An abrupt withdrawal of the payments would pose an immediate threat to the already-fragile insurance markets, potentially triggering the collapse of health plans midyear. Health plans have said that uncertainty over the payments’ future is also a factor as they mull whether to sell coverage in 2018, a decision which they have only a few more weeks to finalize.
A centrist GOP lawmaker, Rep. Tom MacArthur of New Jersey, had reignited the simmering debate over Republicans’ health-care ambitions Thursday with a proposal seeking to unite at-odds conservative and centrist lawmakers after GOP leaders were forced to pull a health-care bill from the floor at the 11th hour last month because it lacked enough Republican votes to pass.

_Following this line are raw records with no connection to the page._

(** A text formatted into a buffer. *)
Lemma sprintf_run m fmt its args ss O rest buf size : placed m -> fmt ∈ panic_literals -> Forall item_ok its ->
  print_format its = codes fmt -> (forall s, s ∈ ss -> s ∈ panic_literals) ->
  format_out (env_of (at_literals ss)) its args = Some (O, rest) -> terminal_text O -> Z.of_nat (length O) < size ->
  buffer buf size -> mapped m buf size ->
  exists m', ksprintf buf (literal fmt) args m = Done (Z.of_nat (length O), m') /\ cstr m' buf O /\ same_but m m'.
Proof.
  intros Hp Hf Hok Hs Hss Ho Ht Hlen Hbuf Hm. pose proof Ht as [Hch _].
  assert (Hsz : size <= 512) by (destruct Hbuf as [[_ ->]|[_ ->]]; done).
  assert (Hclear : forall p n, clear p n -> p + n <= buf \/ buf + size <= p) by (intros p n [??]; by destruct Hbuf as [[-> ->]|[-> ->]]).
  assert (Hlit : forall s, s ∈ panic_literals -> literal s + Z.of_nat (length (codes s)) < buf \/ buf + Z.of_nat (length O) <= literal s).
  { intros s Hin. unfold placed in Hp. rewrite Forall_forall in Hp. destruct (Hp _ Hin) as (_ & _ & Hc%Hclear). lia. }
  destruct (kvsprintf_spec m (env_of (at_literals ss)) buf (literal fmt) its args O rest) as (m' & E & Hb & Hk); try done.
  - rewrite Hs. by apply placed_at.
  - unfold INT_MAX. lia.
  - intros a Ha. apply Hm. lia.
  - rewrite Hs. by apply Hlit.
  - intros a l Ha. pose proof (placed_env m ss Hp Hss) as He. destruct (env_bounded _ _ _ _ He Ha) as [H1 H2]. split; [done|]. split; [done|].
    apply env_of_in in Ha. apply list_elem_of_fmap in Ha as (s & [= -> ->] & Hin). by apply Hlit, Hss.
  - exists m'. split; [exact E|].
    rewrite (text_unsigned O Ht) in Hb. split; [split; [exact Hb|eapply Forall_impl; [exact Hch|]; unfold is_char; cbv beta; lia]|].
    split.
    + intros a Ha%Hclear. apply Hk. lia.
    + intros a Ha. destruct (decide (buf <= a < buf + Z.of_nat (length O) + 1)) as [Hin|Hout]; [|by rewrite Hk].
      rewrite bytes_lookup in Hb. destruct (lookup_lt_is_Some_2 (O ++ [0]) (Z.to_nat (a - buf))) as [b Hb']; [rewrite length_app; cbn; lia|].
      specialize (Hb _ _ Hb'). replace (buf + Z.of_nat (Z.to_nat (a - buf))) with a in Hb by lia. rewrite Hb. by eexists.
Qed.

(** ** What is printed *)

Definition both_ready (x : X1 * X2) : Prop := term_ready x.1 /\ term_ready x.2.
(** Both terminals have been sent [l]. *)
Definition both (l : list Z) (x x' : X1 * X2) : Prop := sent l x.1 x'.1 /\ sent l x.2 x'.2 /\ both_ready x'.

Lemma both_app l1 l2 x x1 x2 : both l1 x x1 -> both l2 x1 x2 -> both (l1 ++ l2) x x2.
Proof. intros (? & ? & _) (? & ? & ?). split; [by eapply sent_app|]. split; [by eapply sent_app|done]. Qed.
Lemma both_nil x : both_ready x -> both [] x x.
Proof. intros ?. split; [apply sent_nil|]. by split; [apply sent_nil|]. Qed.
Lemma both_ready_after l x x' : both l x x' -> both_ready x'.
Proof. by intros (_ & _ & ?). Qed.

Lemma serial_run m fmt args O x : means m fmt args O -> terminal_text O -> both_ready x ->
  exists y, serial_printf fmt args (m, x) = Done (Z.of_nat (length O), (m, (y, x.2))) /\ sent O x.1 y /\ term_ready y.
Proof.
  intros Hm Ht [H1 _]. destruct (term_printf_ok m fmt args O x.1 Hm Ht H1) as (y & E & Hy). exists y. split; [|done].
  unfold serial_printf, kzoom. cbn [fst snd]. by rewrite E.
Qed.
Lemma console_run m fmt args O x : means m fmt args O -> terminal_text O -> both_ready x ->
  exists y, console_printf fmt args (m, x) = Done (Z.of_nat (length O), (m, (x.1, y))) /\ sent O x.2 y /\ term_ready y.
Proof.
  intros Hm Ht [_ H2]. destruct (term_printf_ok m fmt args O x.2 Hm Ht H2) as (y & E & Hy). exists y. split; [|done].
  unfold console_printf, kzoom. cbn [fst snd]. by rewrite E.
Qed.

(** What is to be shown to hold of a piece of [panicInternal]: it prints [l],
    and memory stays as it is. *)
Definition shows_text (k : K devices unit) (m : memory) (l : list Z) : Prop := forall x, both_ready x ->
  exists x', k (m, x) = Done (tt, (m, x')) /\ both l x x'.

Lemma log_shows m fmt args O : means m fmt args O -> terminal_text O -> shows_text (log_all fmt args) m O.
Proof.
  intros Hm Ht x Hx. destruct (serial_run m fmt args O x Hm Ht Hx) as (y1 & E1 & S1 & R1).
  destruct (console_run m fmt args O (y1, x.2) Hm Ht (conj R1 (proj2 Hx))) as (y2 & E2 & S2 & R2).
  exists (y1, y2). split; [|by split; [|split; [|split]]]. unfold log_all. rewrite (run_bind_done _ _ _ _ _ E1).
  by rewrite (run_bind_done _ _ _ _ _ E2).
Qed.
Lemma shows_seq k1 k2 m l1 l2 : shows_text k1 m l1 -> shows_text k2 m l2 -> shows_text (k1 ;; k2) m (l1 ++ l2).
Proof.
  intros H1 H2 x Hx. destruct (H1 x Hx) as (x1 & E1 & B1). destruct (H2 x1 (both_ready_after _ _ _ B1)) as (x2 & E2 & B2).
  exists x2. split; [by rewrite (run_bind_done _ _ _ _ _ E1)|by eapply both_app].
Qed.
Lemma shows_when (b : bool) k m l : shows_text k m l -> shows_text (kwhen b k) m (if b then l else []).
Proof. intros H. destruct b; [done|]. intros x Hx. exists x. split; [done|by apply both_nil]. Qed.

(** *** The exception *)

Lemma land_bit e k : 0 <= k -> 0 <= Z.land e (2 ^ k) <= 2 ^ k.
Proof.
  intros Hk. assert (E : Z.land e (2 ^ k) = if Z.testbit e k then 2 ^ k else 0).
  { apply Z.bits_inj'. intros i Hi. rewrite Z.land_spec, Z.pow2_bits_eqb by done.
    destruct (Z.eqb_spec k i) as [<-|Hne]; destruct (Z.testbit e k) eqn:E; rewrite ?Z.pow2_bits_eqb, ?Z.eqb_refl, ?andb_false_r, ?Z.bits_0, ?E by done; try done.
    by destruct (Z.eqb_spec k i). }
  rewrite E. pose proof (Z.pow_pos_nonneg 2 k). destruct (Z.testbit e k); lia.
Qed.

Ltac in_list := repeat first [by left | right].
Ltac literal_in := by apply (bool_decide_unpack _); vm_compute.
(** Lengths of literals. *)
Ltac literal_lengths :=
  rewrite !length_app; unfold INT_MAX;
  repeat match goal with |- context [length (codes ?s)] =>
    assert_fails (is_var s); let n := eval vm_compute in (length (codes s)) in change (length (codes s)) with n
  end.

Mr. MacArthur’s proposal would allow states to waive some insurance requirements established by the 2010 health law, popularly known as Obamacare, if the states could argue that it would enable them to lower the cost of premiums or insure more people. States could relax requirements that set which benefits health plans must cover, as well as allow insurers to charge higher premiums to people with riskier medical records.
He said he had been discussing his idea with Vice President Mike Pence, White House chief of staff Reince Priebus and other top administration officials, and that legislative text of his measure would be available by week’s end.
“This is just my effort to try to bridge this divide and I think it’s getting some traction,” Mr. MacArthur said in an interview Thursday. “We’ll gain some [votes], we may lose a few, but I think on balance it gets us over the threshold and allows the bill to move forward,” he said.
But GOP leadership aides said that with lawmakers scattered around the country as the two-week congressional recess draws to a close, it was impossible to tell whether the MacArthur proposal moved them any closer to drawing the 216 House votes needed to pass the legislation.
Aides to lawmakers in the Tuesday Group, a faction of centrist House Republicans that includes Mr. MacArthur, said Thursday that Mr. MacArthur’s proposal didn’t reflect a consensus of the group.
“I have very serious concerns,” about the amendment, said Rep. Charlie Dent (R., Pa.), a co-chairman of the group, who is opposed to the bill. “This amendment does nothing to change my position on the bill.”
One White House official said Thursday that party leaders would call a roll quickly when they were confident they had the votes, but that there was no fixed date in mind. Another White House official also said little had changed, and that there was no timetable for a vote ahead.